**Directions:**
Repeat every record below exactly as written.

**Extracted information:**
* * * * * * * * *
(** * A shallow embedding of the signed-request core of go-cryptocom

    Go packages become Rocq modules: [Errors] (the error values and
    [errors.Is]), [Api] (the wire envelope, [Requester]), [Auth] (the
    signature request and the canonical parameter string) and the
    endpoints of package [cdcexchange]. *)

From Stdlib Require Import ZArith List String Ascii Bool Lia Floats.
From Stdlib Require Import Sorting.Sorted Sorting.Permutation.
Import ListNotations.
Open Scope string_scope.
Open Scope list_scope.
Open Scope Z_scope.
Set Warnings "-register-all".

Local Notation "a +++ b" := (String.append a b) (at level 60, right associativity).

(* ------------------------------------------------------------------ *)
(** ** Decimal text of an integer ([fmt] verb [%d], [strconv]) *)

Fixpoint pos_dec_aux (fuel : nat) (n : Z) (acc : string) : string :=
  match fuel with
  | O => acc
  | S f =>
      let acc' := String (ascii_of_nat (48 + Z.to_nat (n mod 10))) acc in
      if n <? 10 then acc' else pos_dec_aux f (n / 10) acc'
  end.

Definition dec (z : Z) : string :=
  match z with
  | Z0 => "0"
  | Zpos p => pos_dec_aux (Pos.size_nat p) (Zpos p) ""
  | Zneg p => "-" +++ pos_dec_aux (Pos.size_nat p) (Zpos p) ""
  end.

(** [strconv.ParseInt(s, 10, 64)], which [json.Number.Int64] calls:
    an optional sign, then one or more decimal digits, and the value must
    fit in 64 signed bits. *)
Definition digit_val (c : ascii) : option Z :=
  let n := nat_of_ascii c in
  if (48 <=? n)%nat && (n <=? 57)%nat then Some (Z.of_nat (n - 48)) else None.

Fixpoint parse_digits (s : string) (acc : Z) : option Z :=
  match s with
  | EmptyString => Some acc
  | String c s' =>
      match digit_val c with
      | Some d => parse_digits s' (acc * 10 + d)
      | None => None
      end
  end.

Definition parse_uint (s : string) : option Z :=
  match s with
  | EmptyString => None
  | _ => parse_digits s 0
  end.

Definition ParseInt64 (s : string) : option Z :=
  match s with
  | EmptyString => None
  | String c rest =>
      let '(neg, body) :=
        if Ascii.eqb c "+"%char then (false, rest)
        else if Ascii.eqb c "-"%char then (true, rest)
        else (false, s) in
      match parse_uint body with
      | None => None
      | Some un =>
          if neg then (if un <=? 2 ^ 63 then Some (- un) else None)
          else (if un <? 2 ^ 63 then Some un else None)
      end
  end.

(* ------------------------------------------------------------------ *)
(** ** Package [errors] *)

Module Errors.

(** Modelled from the spec: the package [errors] of the repository is
    not in the sources. Its sentinel error values, one per exchange
    error kind the spec names ("illegal IP", "invalid parameter",
    "rate limit exceeded", "insufficient balance", INVALID_DATE_RANGE);
    the test [TestClient_GetTickers_Error] uses [ErrIllegalIP]. *)
Inductive ErrorKind : Type :=
| ErrIllegalIP
| ErrInvalidParameter
| ErrRateLimitExceeded
| ErrInsufficientBalance
| ErrInvalidDateRange.

Definition ErrorKind_eqb (a b : ErrorKind) : bool :=
  match a, b with
  | ErrIllegalIP, ErrIllegalIP
  | ErrInvalidParameter, ErrInvalidParameter
  | ErrRateLimitExceeded, ErrRateLimitExceeded
  | ErrInsufficientBalance, ErrInsufficientBalance
  | ErrInvalidDateRange, ErrInvalidDateRange => true
  | _, _ => false
  end.

(** Go [error] values met on these paths. [ErrorString] is a fresh
    value of [errors.New] or of [fmt.Errorf] without [%w]; [Wrapped] is
    [fmt.Errorf("msg: %w", inner)]; [ResponseError] and
    [InvalidParameterError] are the package's two struct types, and
    the [Err] field of [ResponseError] may be nil ([None]). *)
Inductive error : Type :=
| Sentinel (k : ErrorKind)
| ErrorString (msg : string)
| Wrapped (msg : string) (inner : error)
| ResponseError (Code : Z) (HTTPStatusCode : Z) (Err : option error)
| InvalidParameterError (Parameter' : string) (Reason : string).

(** [errors.Is(e, sentinel k)]: walks the [Unwrap] chain. A fresh
    [ErrorString] is a distinct pointer, never equal to a sentinel.
    Modelled from the spec: [ResponseError] unwraps to its [Err] field
    (the test checks [errors.Is(err, ErrIllegalIP)] through it). *)
Fixpoint Is (e : error) (k : ErrorKind) : bool :=
  match e with
  | Sentinel k' => ErrorKind_eqb k' k
  | ErrorString _ => false
  | Wrapped _ inner => Is inner k
  | ResponseError _ _ (Some inner) => Is inner k
  | ResponseError _ _ None => false
  | InvalidParameterError _ _ => false
  end.

(** [errors.As(e, &ResponseError{})]: the first [ResponseError] on the
    [Unwrap] chain. *)
Fixpoint AsResponseError (e : error) : option (Z * Z * option error) :=
  match e with
  | ResponseError c s err => Some (c, s, err)
  | Wrapped _ inner => AsResponseError inner
  | _ => None
  end.

Section WithCodes.
(** The fixed code-to-kind table of package [errors]; [None] for a
    code the table does not know. *)
Variable codes : Z -> option ErrorKind.

(** Modelled from the spec: [errors.NewResponseError] is not in the
    sources. It keeps the HTTP status and the raw numeric code and
    maps the code through the fixed table; an unrecognised code
    still yields a [ResponseError], with a nil [Err]. *)
Definition NewResponseError (statusCode : Z) (code : Z) : error :=
  ResponseError code statusCode
    (match codes code with
     | Some k => Some (Sentinel k)
     | None => None
     end).
End WithCodes.

End Errors.

Import Errors.

(* ------------------------------------------------------------------ *)
(** ** [Requester.CheckErrorResponse] (internal/api) *)

Module Api.

Section WithCodes.
Variable codes : Z -> option ErrorKind.

(** [func (Requester) CheckErrorResponse(statusCode int,
    responseCode json.Number) error]; [None] is a nil error. *)
Definition CheckErrorResponse (statusCode : Z) (responseCode : string)
  : option error :=
  if statusCode >=? 400 then
    match ParseInt64 responseCode with
    | None =>
        Some (ResponseError 0 statusCode
                (Some (ErrorString ("invalid response code: " +++ responseCode))))
    | Some code => Some (NewResponseError codes statusCode code)
    end
  else None.
End WithCodes.

End Api.

(** The code table exercised by the repository's tests: 10003 is the
    illegal-IP code ([TestClient_GetTickers_Error]). *)
Definition test_codes (code : Z) : option ErrorKind :=
  if code =? 10003 then Some ErrIllegalIP else None.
* * * * * * * * *
**Exercise answer:**
(** * A shallow embedding of the signed-request core of go-cryptocom

    Go packages become Rocq modules: [Errors] (the error values and
    [errors.Is]), [Api] (the wire envelope, [Requester]), [Auth] (the
    signature request and the canonical parameter string) and the
    endpoints of package [cdcexchange]. *)

From Stdlib Require Import ZArith List String Ascii Bool Lia Floats.
From Stdlib Require Import Sorting.Sorted Sorting.Permutation.
Import ListNotations.
Open Scope string_scope.
Open Scope list_scope.
Open Scope Z_scope.
Set Warnings "-register-all".

Local Notation "a +++ b" := (String.append a b) (at level 60, right associativity).

(* ------------------------------------------------------------------ *)
(** ** Decimal text of an integer ([fmt] verb [%d], [strconv]) *)

Fixpoint pos_dec_aux (fuel : nat) (n : Z) (acc : string) : string :=
  match fuel with
  | O => acc
  | S f =>
      let acc' := String (ascii_of_nat (48 + Z.to_nat (n mod 10))) acc in
      if n <? 10 then acc' else pos_dec_aux f (n / 10) acc'
  end.

Definition dec (z : Z) : string :=
  match z with
  | Z0 => "0"
  | Zpos p => pos_dec_aux (Pos.size_nat p) (Zpos p) ""
  | Zneg p => "-" +++ pos_dec_aux (Pos.size_nat p) (Zpos p) ""
  end.

(** [strconv.ParseInt(s, 10, 64)], which [json.Number.Int64] calls:
    an optional sign, then one or more decimal digits, and the value must
    fit in 64 signed bits. *)
Definition digit_val (c : ascii) : option Z :=
  let n := nat_of_ascii c in
  if (48 <=? n)%nat && (n <=? 57)%nat then Some (Z.of_nat (n - 48)) else None.

Fixpoint parse_digits (s : string) (acc : Z) : option Z :=
  match s with
  | EmptyString => Some acc
  | String c s' =>
      match digit_val c with
      | Some d => parse_digits s' (acc * 10 + d)
      | None => None
      end
  end.

Definition parse_uint (s : string) : option Z :=
  match s with
  | EmptyString => None
  | _ => parse_digits s 0
  end.

Definition ParseInt64 (s : string) : option Z :=
  match s with
  | EmptyString => None
  | String c rest =>
      let '(neg, body) :=
        if Ascii.eqb c "+"%char then (false, rest)
        else if Ascii.eqb c "-"%char then (true, rest)
        else (false, s) in
      match parse_uint body with
      | None => None
      | Some un =>
          if neg then (if un <=? 2 ^ 63 then Some (- un) else None)
          else (if un <? 2 ^ 63 then Some un else None)
      end
  end.

(* ------------------------------------------------------------------ *)
(** ** Package [errors] *)

Module Errors.

(** Modelled from the spec: the package [errors] of the repository is
    not in the sources. Its sentinel error values, one per exchange
    error kind the spec names ("illegal IP", "invalid parameter",
    "rate limit exceeded", "insufficient balance", INVALID_DATE_RANGE);
    the test [TestClient_GetTickers_Error] uses [ErrIllegalIP]. *)
Inductive ErrorKind : Type :=
| ErrIllegalIP
| ErrInvalidParameter
| ErrRateLimitExceeded
| ErrInsufficientBalance
| ErrInvalidDateRange.

Definition ErrorKind_eqb (a b : ErrorKind) : bool :=
  match a, b with
  | ErrIllegalIP, ErrIllegalIP
  | ErrInvalidParameter, ErrInvalidParameter
  | ErrRateLimitExceeded, ErrRateLimitExceeded
  | ErrInsufficientBalance, ErrInsufficientBalance
  | ErrInvalidDateRange, ErrInvalidDateRange => true
  | _, _ => false
  end.

(** Go [error] values met on these paths. [ErrorString] is a fresh
    value of [errors.New] or of [fmt.Errorf] without [%w]; [Wrapped] is
    [fmt.Errorf("msg: %w", inner)]; [ResponseError] and
    [InvalidParameterError] are the package's two struct types, and
    the [Err] field of [ResponseError] may be nil ([None]). *)
Inductive error : Type :=
| Sentinel (k : ErrorKind)
| ErrorString (msg : string)
| Wrapped (msg : string) (inner : error)
| ResponseError (Code : Z) (HTTPStatusCode : Z) (Err : option error)
| InvalidParameterError (Parameter' : string) (Reason : string).

(** [errors.Is(e, sentinel k)]: walks the [Unwrap] chain. A fresh
    [ErrorString] is a distinct pointer, never equal to a sentinel.
    Modelled from the spec: [ResponseError] unwraps to its [Err] field
    (the test checks [errors.Is(err, ErrIllegalIP)] through it). *)
Fixpoint Is (e : error) (k : ErrorKind) : bool :=
  match e with
  | Sentinel k' => ErrorKind_eqb k' k
  | ErrorString _ => false
  | Wrapped _ inner => Is inner k
  | ResponseError _ _ (Some inner) => Is inner k
  | ResponseError _ _ None => false
  | InvalidParameterError _ _ => false
  end.

(** [errors.As(e, &ResponseError{})]: the first [ResponseError] on the
    [Unwrap] chain. *)
Fixpoint AsResponseError (e : error) : option (Z * Z * option error) :=
  match e with
  | ResponseError c s err => Some (c, s, err)
  | Wrapped _ inner => AsResponseError inner
  | _ => None
  end.

Section WithCodes.
(** The fixed code-to-kind table of package [errors]; [None] for a
    code the table does not know. *)
Variable codes : Z -> option ErrorKind.

(** Modelled from the spec: [errors.NewResponseError] is not in the
    sources. It keeps the HTTP status and the raw numeric code and
    maps the code through the fixed table; an unrecognised code
    still yields a [ResponseError], with a nil [Err]. *)
Definition NewResponseError (statusCode : Z) (code : Z) : error :=
  ResponseError code statusCode
    (match codes code with
     | Some k => Some (Sentinel k)
     | None => None
     end).
End WithCodes.

End Errors.

Import Errors.

(* ------------------------------------------------------------------ *)
(** ** [Requester.CheckErrorResponse] (internal/api) *)

Module Api.

Section WithCodes.
Variable codes : Z -> option ErrorKind.

(** [func (Requester) CheckErrorResponse(statusCode int,
    responseCode json.Number) error]; [None] is a nil error. *)
Definition CheckErrorResponse (statusCode : Z) (responseCode : string)
  : option error :=
  if statusCode >=? 400 then
    match ParseInt64 responseCode with
    | None =>
        Some (ResponseError 0 statusCode
                (Some (ErrorString ("invalid response code: " +++ responseCode))))
    | Some code => Some (NewResponseError codes statusCode code)
    end
  else None.
End WithCodes.

End Api.

(** The code table exercised by the repository's tests: 10003 is the
    illegal-IP code ([TestClient_GetTickers_Error]). *)
Definition test_codes (code : Z) : option ErrorKind :=
  if code =? 10003 then Some ErrIllegalIP else None.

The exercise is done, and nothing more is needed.